Obviously, the National League champions will be whoever wins the Division One final. Six of the last ten league champions went on to win All-Ireland titles later that year.
In addition, it brings the women’s game into line with the men’s, at least in terms of the league structure. In the long run, the more matches, the better.
And let’s be honest: is there such a thing as too much football?(Ladies’ National League)
Division One powerhouses Donegal, which stunned Dublin in the semis last year before losing to Meath in the final, is attracting interest from Ulster.
Since Donegal also beat the Dubs in the All-Ireland quarterfinals, they will be confident that they can defeat anyone. But they’ll want to beat Meath, who won the All-Ireland semis again before winning the championship.
Donegal’s position in their sixth season under Maxi Curran will be clear after they play all of the top teams. They could emerge as outsiders for success in 2023 if everything goes according to plan.
On the opening weekend, Meath takes on Dublin in a titanic battle, while Donegal travels to Galway. On January 29, the second round brings together Donegal and Meath. For that one, gloves will be removed.
Additionally, Mayo, Cork, Galway, and Kerry cannot be discounted. Everywhere you look, massive games are playing.(Ladies’ National League)
Big Ulster rivalries If you’re a fan of Ulster football, Division Two looks intriguing with Armagh, Tyrone, Monaghan, and Cavan all grouped together. Meath defeated Donegal in the Division One and All-Ireland finals to end promising a campaign for the north west county.
Armagh will be one of the favorites for promotion after a narrow defeat in the Division Two final last year, while Monaghan qualified for the semi-finals but lost by three points to eventual champion Kerry.
Inspired by the Mackin sisters, Aimee and Blaithin, who now lives in Australia, Orchard County reached the All-Ireland quarterfinals the previous year after winning their third consecutive Ulster title. However, they were eliminated by finalists Kerry. Shane McCormack will take over as manager for the new year, replacing Ronan Murphy, and there is also a new coaching roster.
On the other hand, Tyrone, which lost all of their games and ended up in the relegation play-off, will try to avoid the same fate this time around.
Cavan’s campaigns begin and end with Ulster derbies: on the first weekend, they travel to Armagh, and on the final day, they travel to neighboring Tyrone.
At the end of the game, Ulster has a good chance of moving up or down.
Down, Ulster’s only third-tier team, will be looking to continue where they left off last year, despite the fact that that season ended in disappointment.
Outside of Ulster, the three teams listed above will also be competing for promotion, while Clare, the big-name team that moved up from Division Two last year, will be in the mix.

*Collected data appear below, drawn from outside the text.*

(* ===== verification/Model.v ===== *)
(** * The data model

    [components/model/src]: range, stream, server and object metadata, resource events,
    and their conversions to and from the generated flatbuffers objects ([RangeT],
    [StreamT], ...), whose fields and integer widths are those of
    [components/protocol/fbs/rpc.fbs].  [ObjectMetadata.find_bound] searches the sparse
    index of an offloaded object. *)

From S2P Require Import Prelude Bytes.

(** ** [range/mod.rs], [range_server.rs] *)

Module OffloadOwner.
Record t := mk { server_id : Z; (* i32 *) epoch : Z (* i16 *) }.
#[global] Instance t_eq_dec : EqDecision t.
Proof. solve_decision. Defined.
End OffloadOwner.

Module RangeServer.
Record t := mk {
  server_id : Z;               (* i32 *)
  advertise_address : string;
  state : Z;                   (* RangeServerState *)
}.
Definition new (id : Z) (address : string) (state : Z) : t := mk id address state.
End RangeServer.

Module RangeT.
Record t := mk {
  stream_id : Z; epoch : Z;      (* i64 *)
  index : Z;                     (* i32 *)
  start : Z; end_ : Z;           (* i64 *)
  servers : option (list RangeServer.t);
  replica_count : Z; ack_count : Z; (* i8 *)
  offload_owner : option OffloadOwner.t;
}.
End RangeT.

Module RangeMetadata.
Record t := mk {
  stream_id : Z;               (* u64 *)
  epoch : Z;                   (* u64 *)
  index : Z;                   (* i32 *)
  start : Z;                   (* u64 *)
  end_ : option Z;             (* Option<u64> *)
  replica : list RangeServer.t;
  replica_count : Z;           (* u8 *)
  ack_count : Z;               (* u8 *)
  offload_owner : option OffloadOwner.t;
}.

Definition new (stream_id index epoch start : Z) (end_ : option Z) : t :=
  mk stream_id epoch index start end_ [] 0 0 (Some (OffloadOwner.mk 0 0)).

Definition new_range (stream_id index epoch start : Z) (end_ : option Z)
    (replica_count ack_count : Z) : t :=
  mk stream_id epoch index start end_ [] replica_count ack_count
     (Some (OffloadOwner.mk 0 0)).

Definition held_by (m : t) (server_id : Z) : bool :=
  existsb (fun s => RangeServer.server_id s =? server_id) (replica m).

Definition contains (m : t) (offset : Z) : bool :=
  if offset <? start m then false
  else match end_ m with None => true | Some e => offset <? e end.

Definition with_start (m : t) (s : Z) : t :=
  mk (stream_id m) (epoch m) (index m) s (end_ m) (replica m) (replica_count m)
     (ack_count m) (offload_owner m).
Definition with_end (m : t) (e : option Z) : t :=
  mk (stream_id m) (epoch m) (index m) (start m) e (replica m) (replica_count m)
     (ack_count m) (offload_owner m).

(** The [debug_assert!(offset > self.start)] is not in a release build. *)
Definition trim_start (m : t) (offset : Z) : t := with_start m offset.
Definition has_end (m : t) : bool := bool_decide (is_Some (end_ m)).
Definition set_end (m : t) (e : Z) : t := with_end m (Some e).

(** The derived [PartialEq] with [replica] ignored. *)
Definition eqb (a b : t) : bool :=
  (stream_id a =? stream_id b) && (epoch a =? epoch b) && (index a =? index b) &&
  (start a =? start b) && bool_decide (end_ a = end_ b) &&
  (replica_count a =? replica_count b) && (ack_count a =? ack_count b) &&
  bool_decide (offload_owner a = offload_owner b).

(** [impl From<&RangeMetadata> for RangeT] and back. *)
Definition to_RangeT (m : t) : RangeT.t :=
  RangeT.mk (as_sint 64 (stream_id m)) (as_sint 64 (epoch m)) (index m)
    (as_sint 64 (start m))
    (match end_ m with None => -1 | Some offset => as_sint 64 offset end)
    (match replica m with [] => None | _ => Some (replica m) end)
    (as_sint 8 (replica_count m)) (as_sint 8 (ack_count m)) (offload_owner m).

Definition from_RangeT (v : RangeT.t) : t :=
  mk (as_uint 64 (RangeT.stream_id v)) (as_uint 64 (RangeT.epoch v)) (RangeT.index v)
    (as_uint 64 (RangeT.start v))
    (if RangeT.end_ v =? -1 then None else Some (as_uint 64 (RangeT.end_ v)))
    (default [] (RangeT.servers v))
    (as_uint 8 (RangeT.replica_count v)) (as_uint 8 (RangeT.ack_count v))
    (RangeT.offload_owner v).

Definition wf (m : t) : Prop :=
  is_u64 (stream_id m) /\ is_u64 (epoch m) /\ is_u64 (start m) /\
  (forall e, end_ m = Some e -> is_u64 e) /\ is_u8 (replica_count m) /\ is_u8 (ack_count m).
End RangeMetadata.

(** ** [stream/mod.rs], [replica.rs] *)

Module StreamMetadata.
Record t := mk {
  stream_id : Z;               (* u64 *)
  replica : Z;                 (* u8 *)
  ack_count : Z;               (* u8 *)
  retention_period_ms : Z;     (* Duration, in milliseconds *)
  start_offset : Z;            (* u64 *)
  epoch : Z;                   (* u64 *)
  deleted : bool;
}.

(** [Default] with the given stream id. *)
Definition holder (stream_id : Z) : t := mk stream_id 0 0 0 0 0 false.
End StreamMetadata.

Module RangeProgress.
Record t := mk { stream_id : Z; range_index : Z; confirm_offset : Z }.
End RangeProgress.

(** ** [object.rs] *)

Module ObjectMetadata.
Definition BLOCK_DELIMITER : Z := 0x66.
Definition FOOTER_MAGIC : Z := 0x88e241b785f4cff7.

Record t := mk {
  stream_id : Z;               (* u64 *)
  range_index : Z;             (* u32 *)
  epoch : Z;                   (* u16 *)
  start_offset : Z;            (* u64 *)
  end_offset_delta : Z;        (* u32 *)
  data_len : Z;                (* u32 *)
  sparse_index : list byte;
  key : option string;
}.

Definition new (stream_id range_index epoch start_offset : Z) : t :=
  mk stream_id range_index epoch start_offset 0 0 [] None.

Definition end_offset (m : t) : outcome Z := u64_add (start_offset m) (end_offset_delta m).

Section find_bound.
Context {B : BytesApi}.

(** One entry of the sparse index: an absolute end offset and a position. *)
Definition read_index (m : t) (cursor : list byte) : outcome (Z * Z * list byte) :=
  '(delta, cursor) ← get_uint 4 cursor;
  index_end_offset ← u64_add (start_offset m) delta;
  '(index_position, cursor) ← get_uint 4 cursor;
  Ret (index_end_offset, index_position, cursor).

(** The first loop: the position of the last entry that ends at or before [start]. *)
Fixpoint scan_start (fuel : nat) (m : t) (start : Z) (cursor : list byte)
    (position size_hint : Z) : outcome (Z * Z) :=
  match fuel, cursor with
  | _, [] => Ret (position, size_hint)
  | O, _ => Panic
  | S fuel, _ =>
      '(index_end_offset, index_position, cursor) ← read_index m cursor;
      if index_end_offset <=? start then scan_start fuel m start cursor index_position size_hint
      else
        d ← uint_sub index_position position;
        size_hint ← u32_add size_hint d;
        scan_start fuel m start cursor position size_hint
  end.

(** The second loop: where to stop reading. *)
Fixpoint scan_end (fuel : nat) (m : t) (end_ : option Z) (cursor : list byte)
    (start_position size_hint : Z) : outcome Z :=
  match fuel, cursor with
  | _, [] => Ret (data_len m)
  | O, _ => Panic
  | S fuel, _ =>
      '(index_end_offset, index_position, cursor) ← read_index m cursor;
      if match end_ with Some e => e <=? index_end_offset | None => false end then
        Ret index_position
      else if index_position <? start_position then
        scan_end fuel m end_ cursor start_position size_hint
      else
        d ← uint_sub index_position start_position;
        if size_hint <=? d then Ret index_position
        else scan_end fuel m end_ cursor start_position size_hint
  end.

Definition find_bound (m : t) (start : Z) (end_ : option Z) (size_hint : Z)
    (position : option Z) : outcome (option (Z * Z)) :=
  object_end_offset ← u64_add (start_offset m) (end_offset_delta m);
  if object_end_offset <=? start then Ret None
  else if match end_ with Some e => e <=? start_offset m | None => false end then Ret None
  else
  '(start_position, size_hint) ←
    (if start =? start_offset m then Ret (0, size_hint)
     else match position with
     | Some position => Ret (position, size_hint)
     | None =>
         '(position, size_hint) ←
           scan_start (length (sparse_index m)) m start (sparse_index m) 0 size_hint;
         Ret (position, if position =? 0 then data_len m else size_hint)
     end);
  end_position ←
    scan_end (length (sparse_index m)) m end_ (sparse_index m) start_position size_hint;
  Ret (Some (start_position, end_position)).

Definition gen_footer (data_len index_len : Z) : outcome (list byte) :=
  pos ← u32_add data_len 1;
  Ret (put_uint 4 pos ++ put_uint 4 index_len ++ replicate 32 Init.Byte.x00 ++
       put_uint 8 FOOTER_MAGIC).
End find_bound.
End ObjectMetadata.

(** ** [resource.rs] *)

Inductive Resource :=
| ResNone
| ResRangeServer (s : RangeServer.t)
| ResStream (s : StreamMetadata.t)
| ResRange (r : RangeMetadata.t)
| ResObject (o : ObjectMetadata.t).

Inductive EventType := EvNone | Listed | ListFinished | Added | Modified | Deleted | Reset_.

Record ResourceEvent := mkEvent { event_type : EventType; resource : Resource }.

(** ** Conversions *)

(** Converting range metadata to its wire object and back is the identity, provided the
    end offset is not [u64::MAX]: that one value is written as [-1] and read as an open range. *)
Theorem range_metadata_roundtrip (m : RangeMetadata.t) :
  RangeMetadata.wf m -> RangeMetadata.end_ m <> Some (2 ^ 64 - 1) ->
  RangeMetadata.from_RangeT (RangeMetadata.to_RangeT m) = m.
Proof.
  destruct m as [sid ep ix st e rep rc ac ow]. intros (? & ? & ? & He & ? & ?) Hne.
  unfold RangeMetadata.from_RangeT, RangeMetadata.to_RangeT. simpl in *.
  rewrite !as_uint_as_sint by done. f_equal; [|by destruct rep].
  destruct e as [e|]; [|done]. destruct (Z.eqb_spec (as_sint 64 e) (-1)) as [Hm|Hm].
  - exfalso. apply Hne. rewrite <- (as_uint_as_sint 64 e), Hm by (done || by apply He). done.
  - by rewrite as_uint_as_sint by (done || by apply He).
Qed.

Lemma range_metadata_roundtrip_witness :
  RangeMetadata.from_RangeT (RangeMetadata.to_RangeT (RangeMetadata.new 7 0 1 100 (Some 200))) =
    RangeMetadata.new 7 0 1 100 (Some 200).
Proof.
  apply (range_metadata_roundtrip (RangeMetadata.new 7 0 1 100 (Some 200))); [|done].
  split_and!; try done. intros e [= <-]. done.
Defined.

The lowest division is the only one to keep the split format for 2023, with one group of four and another with five, to save money given London’s participation. Antrim defeated Fermanagh in the All-Ireland Junior Championship final last year after a replay, and the counties will now compete for promotion.

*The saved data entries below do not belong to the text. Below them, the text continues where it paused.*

(** ** A stale request *)

Section stale.
Context {H : HeapApi breq} {HL : HeapLaws breq BufferedRequest.cmp}.

Definition in_range (s i : Z) (x : breq) : Prop :=
  AppendRecordRequest.stream_id (BufferedRequest.request x) = s /\
  AppendRecordRequest.range_index (BufferedRequest.request x) = i /\ 0 <= BufferedRequest.len x.

Definition stale (s i : Z) (rb : RangeBuffer.t H) : Prop :=
  (forall x, x ∈ heap_items (buffered rb) -> in_range s i x) /\
  exists x, x ∈ heap_items (buffered rb) /\ BufferedRequest.offset x < next rb.

(** The stale request, or an even older one, stays on top of the heap. *)
Lemma stale_drain s i rb : stale s i rb -> drain rb = Ret (None, rb).
Proof.
  intros [Hin (x & Hx & Hlt)]. unfold drain, heap_is_empty.
  destruct (heap_items (buffered rb)) as [|z l] eqn:Hitems; [done|]. rewrite <- Hitems in *.
  rewrite heap_peek_pop. destruct (heap_pop (buffered rb)) as [[y h']|] eqn:Hpop; simpl; cycle 1.
  { apply heap_pop_None in Hpop. congruence. }
  apply heap_pop_Some in Hpop as [Hp Hmax].
  assert (BufferedRequest.offset y < next rb) as Hy.
  { pose proof Hx as Hx'. rewrite Hp in Hx'. apply elem_of_cons in Hx' as [->|Hx']; [done|].
    destruct (Hin x Hx) as (Hs & Hi & _). destruct (Hin y) as (Hs' & Hi' & _); [rewrite Hp; set_solver|].
    specialize (Hmax _ Hx'). unfold BufferedRequest.cmp, AppendRecordRequest.cmp in Hmax.
    rewrite Hs, Hs', Hi, Hi', !Z.compare_refl in Hmax.
    change (BufferedRequest.offset x ?= BufferedRequest.offset y <> Lt) in Hmax.
    rewrite Z.compare_lt_iff in Hmax. lia. }
  by rewrite (proj2 (Z.eqb_neq _ _)) by lia.
Qed.

Lemma stale_append s i sb rb x d sb' :
  in_range s i x -> range_buffer sb s (as_uint 32 i) = Some rb -> stale s i rb ->
  append sb (BufferedRequest.request x) (BufferedRequest.tx x) = Ret (d, sb') ->
  exists rb', range_buffer sb' s (as_uint 32 i) = Some rb' /\ stale s i rb' /\
    (forall y, y ∈ heap_items (buffered rb) -> y ∈ heap_items (buffered rb')) /\
    match d with Dispatch l => l = [x] | _ => True end.
Proof.
  intros (Hs & Hi & Hlen) Hrb Hst Happ. rewrite <- Hs, <- Hi in Hrb.
  destruct (fast_forward rb (BufferedRequest.request x)) as [[[] rb1]|] eqn:Hff.
  - assert (next rb <= next rb1 /\ buffered rb1 = buffered rb) as [Hn Hb].
    { unfold fast_forward in Hff. destruct (_ ?= _); inv_ret; simpl; [|lia||done].
      change (AppendRecordRequest.len _) with (BufferedRequest.len x). split; [lia|done]. }
    assert (stale s i rb1) as Hst1.
    { destruct Hst as [? (y & ? & ?)]. split; rewrite Hb; [done|]. exists y. split; [done|lia]. }
    pose proof (stale_drain _ _ _ Hst1) as Hd.
    destruct (append_ready _ _ _ (BufferedRequest.tx x) _ _ _ Hrb Hff Hd) as (sb1 & Heq & Hrb' & _).
    rewrite Hs, Hi in Hrb'. rewrite Heq in Happ. injection Happ as <- <-.
    exists rb1. split_and!; [done|done|by rewrite Hb|by destruct x].
  - assert (rb1 = rb) as ->.
    { unfold fast_forward in Hff. destruct (_ ?= _); inv_ret; done. }
    destruct (append_wait _ _ _ (BufferedRequest.tx x) _ Hrb Hff) as (sb1 & Heq & Hrb' & _).
    rewrite Hs, Hi in Hrb'. rewrite Heq in Happ. injection Happ as <- <-.
    replace (BufferedRequest.mk _ _) with x in Hrb' by by destruct x.
    exists (buffer rb x). destruct Hst as [Hall (y & Hy & ?)].
    split_and!; [done| |intros z Hz; simpl; rewrite heap_items_push; set_solver|done].
    split; simpl; setoid_rewrite heap_items_push.
    + intros z [->|Hz]%elem_of_cons; [done|by apply Hall].
    + exists y. set_solver.
  - unfold append, StoreBuffer.fast_forward, StreamBuffer.fast_forward in Happ.
    rewrite (range_buffer_stream _ _ _ _ Hrb), Hff in Happ. done.
Qed.

(** A stale request blocks its range.  Once the heap of a range holds a request below
    the offset the range expects (two copies of a request that both arrive early suffice),
    whatever requests of the range arrive later, none of those that wait is ever dispatched:
    a call dispatches its own request or none. *)
Theorem stale_request_blocks s i sb rb arrivals d sb' :
  range_buffer sb s (as_uint 32 i) = Some rb -> stale s i rb ->
  Forall (in_range s i) arrivals -> run sb arrivals = Ret (d, sb') ->
  d `sublist_of` arrivals /\
  exists rb', range_buffer sb' s (as_uint 32 i) = Some rb' /\
    forall x, x ∈ heap_items (buffered rb) -> x ∈ heap_items (buffered rb').
Proof.
  intros Hrb Hst Hall. revert sb rb d Hrb Hst.
  induction Hall as [|x arrivals Hx Hall IH]; intros sb rb d Hrb Hst; simpl; intros Hr; inv_ret.
  { split; [done|]. by exists rb. }
  destruct x0 as [d1 sb1]. inv_ret. destruct x0 as [d2 sb2]. inv_ret.
  destruct (stale_append _ _ _ _ _ _ _ Hx Hrb Hst H0) as (rb1 & Hrb1 & Hst1 & Hsub & Hd1).
  destruct (IH _ _ _ Hrb1 Hst1 H1) as (Hsl & rb' & Hrb' & Hsub'). split.
  - destruct d1; subst; simpl; [by apply sublist_skip|by apply sublist_cons..].
  - exists rb'. split; [done|]. auto.
Qed.
End stale.

(** ** Witnesses *)

Lemma cmp_not_lt a b :
  BufferedRequest.cmp a b <> Lt <->
  let key x := (AppendRecordRequest.stream_id (BufferedRequest.request x),
                AppendRecordRequest.range_index (BufferedRequest.request x),
                AppendRecordRequest.offset (BufferedRequest.request x)) in
  let '(s1, i1, o1) := key a in let '(s2, i2, o2) := key b in
  s1 < s2 \/ s1 = s2 /\ (i1 < i2 \/ i1 = i2 /\ o1 <= o2).
Proof.
  unfold BufferedRequest.cmp, AppendRecordRequest.cmp. simpl.
  repeat match goal with |- context [?x ?= ?y] => destruct (Z.compare_spec x y) end;
    split; intros; (lia || congruence).
Qed.

#[export] Instance breq_heap : HeapApi breq := list_heap BufferedRequest.cmp.
#[export] Instance breq_heap_laws : HeapLaws breq BufferedRequest.cmp.
Proof.
  apply list_heap_laws.
  - intros a b c. rewrite !cmp_not_lt. simpl. lia.
  - intros a b Hab. assert (~ BufferedRequest.cmp a b <> Lt) as Hn by congruence.
    rewrite cmp_not_lt in Hn |- *. simpl in *. lia.
Qed.

Module BufferExample.
Definition req (o n : Z) (tx : nat) : breq :=
  BufferedRequest.mk (AppendRecordRequest.mk 3 1 o n []) tx.
Definition sb0 : StoreBuffer.t breq_heap := StoreBuffer.create_range StoreBuffer.new 3 1 10.
(** A duplicate of the request at 15 is left over. *)
Definition sb1 : StoreBuffer.t breq_heap :=
  match run sb0 [req 15 2 2; req 15 2 4; req 10 5 1] with Ret (_, sb) => sb | Panic => sb0 end.
End BufferExample.


Lemma stale_request_blocks_witness :
  exists d sb', run BufferExample.sb1 [BufferExample.req 18 2 5; BufferExample.req 17 1 6] =
      Ret (d, sb') /\ d = [BufferExample.req 17 1 6] /\
    d `sublist_of` [BufferExample.req 18 2 5; BufferExample.req 17 1 6].
Proof.
  eexists _, _. split; [by vm_compute|]. split; [done|].
  eapply (stale_request_blocks 3 1 BufferExample.sb1
    (@RangeBuffer.mk breq_heap 17 [BufferExample.req 15 2 4])); [by vm_compute| | |by vm_compute].
  - split; [by intros x ->%list_elem_of_singleton|].
    exists (BufferExample.req 15 2 4). split; [apply list_elem_of_here|done].
  - by repeat constructor.
Defined.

Antrim and Fermanagh, rivals in Ulster, are in Division Four A, along with London and Carlow. Derry, Leitrim, Limerick, Kilkenny, and Wicklow round out the group.
Division Four actually begins slightly later in the year because there are fewer group matches. Antrim, the reigning All-Ireland Junior champion, and Fermanagh, the beaten finalists, will be hoping to move up from the bottom tier.

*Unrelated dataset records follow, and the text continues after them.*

(* ===== verification/Watermark.v ===== *)
(** * WAL watermarks

    [components/store/src/watermark]: for every stream and range that the server holds, how
    far it has been indexed, sealed, trimmed and offloaded to object storage, and from that
    the two watermarks of the write-ahead log.  The indexer that translates a logical offset
    to a WAL offset ([Indexer::scan_wal_offset]) is an argument, [tlb]; it panics where the
    index does. *)

From S2P Require Import Prelude.

Module OffloadSlice.
Record t := mk { start : Z; (* u64 *) end_ : Z (* u64 *) }.
#[global] Instance t_eq_dec : EqDecision t.
Proof. solve_decision. Defined.
End OffloadSlice.
Abbreviation slice := OffloadSlice.t.

(** [scan_wal_offset stream range offset end]. *)
Definition tlb_t : Type := Z -> Z -> Z -> option Z -> outcome (option Z).

(** ** [range_descriptor.rs] *)

Module RangeDescriptor.
Record t := mk {
  stream : Z;                  (* u64 *)
  range : Z;                   (* u32 *)
  start : Z;                   (* u64 *)
  end_ : Z;                    (* u64 *)
  seal : option Z;             (* u64 *)
  offloaded : list slice;
  wal : option Z;              (* u64 *)
}.

Definition new (stream range start : Z) : t := mk stream range start start None [] None.
Definition with_end (stream range start end_ : Z) : t :=
  mk stream range start end_ (Some end_) [] None.

Definition trim (tlb : tlb_t) (d : t) (s : Z) : outcome t :=
  if start d <=? s then
    let end' := default (end_ d) (seal d) in
    found ← tlb (stream d) (range d) s (Some end');
    Ret (mk (stream d) (range d) s (end_ d) (seal d) (offloaded d)
           (match found with Some wal_offset => Some wal_offset | None => wal d end))
  else Ret d.

Definition index (d : t) (offset : Z) : t :=
  if end_ d <? offset
  then mk (stream d) (range d) (start d) offset (seal d) (offloaded d) (wal d) else d.

Definition set_seal (d : t) (offset : Z) : t :=
  mk (stream d) (range d) (start d) (end_ d) (Some offset) (offloaded d) (wal d).

Definition set_offloaded (d : t) (l : list slice) : t :=
  mk (stream d) (range d) (start d) (end_ d) (seal d) l (wal d).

The Saffrons might have had their day in the sun with a replay win, however it was the Erne Province who had the better association crusade last year and edged their Ulster opponents to a semi-last spot prior to losing to Limerick.
The first game between Fermanagh and Antrim is one to keep an eye on.
Derry’s senior women’s team had no wins in the league in 2022, while Derry’s men’s team had a memorable year.
Despite the fact that the return of Kilkenny is unknown and there are fewer matches to keep the element of chance, anything could happen in the bottom tier. Getting points may be more realistic than exiting Division Four B.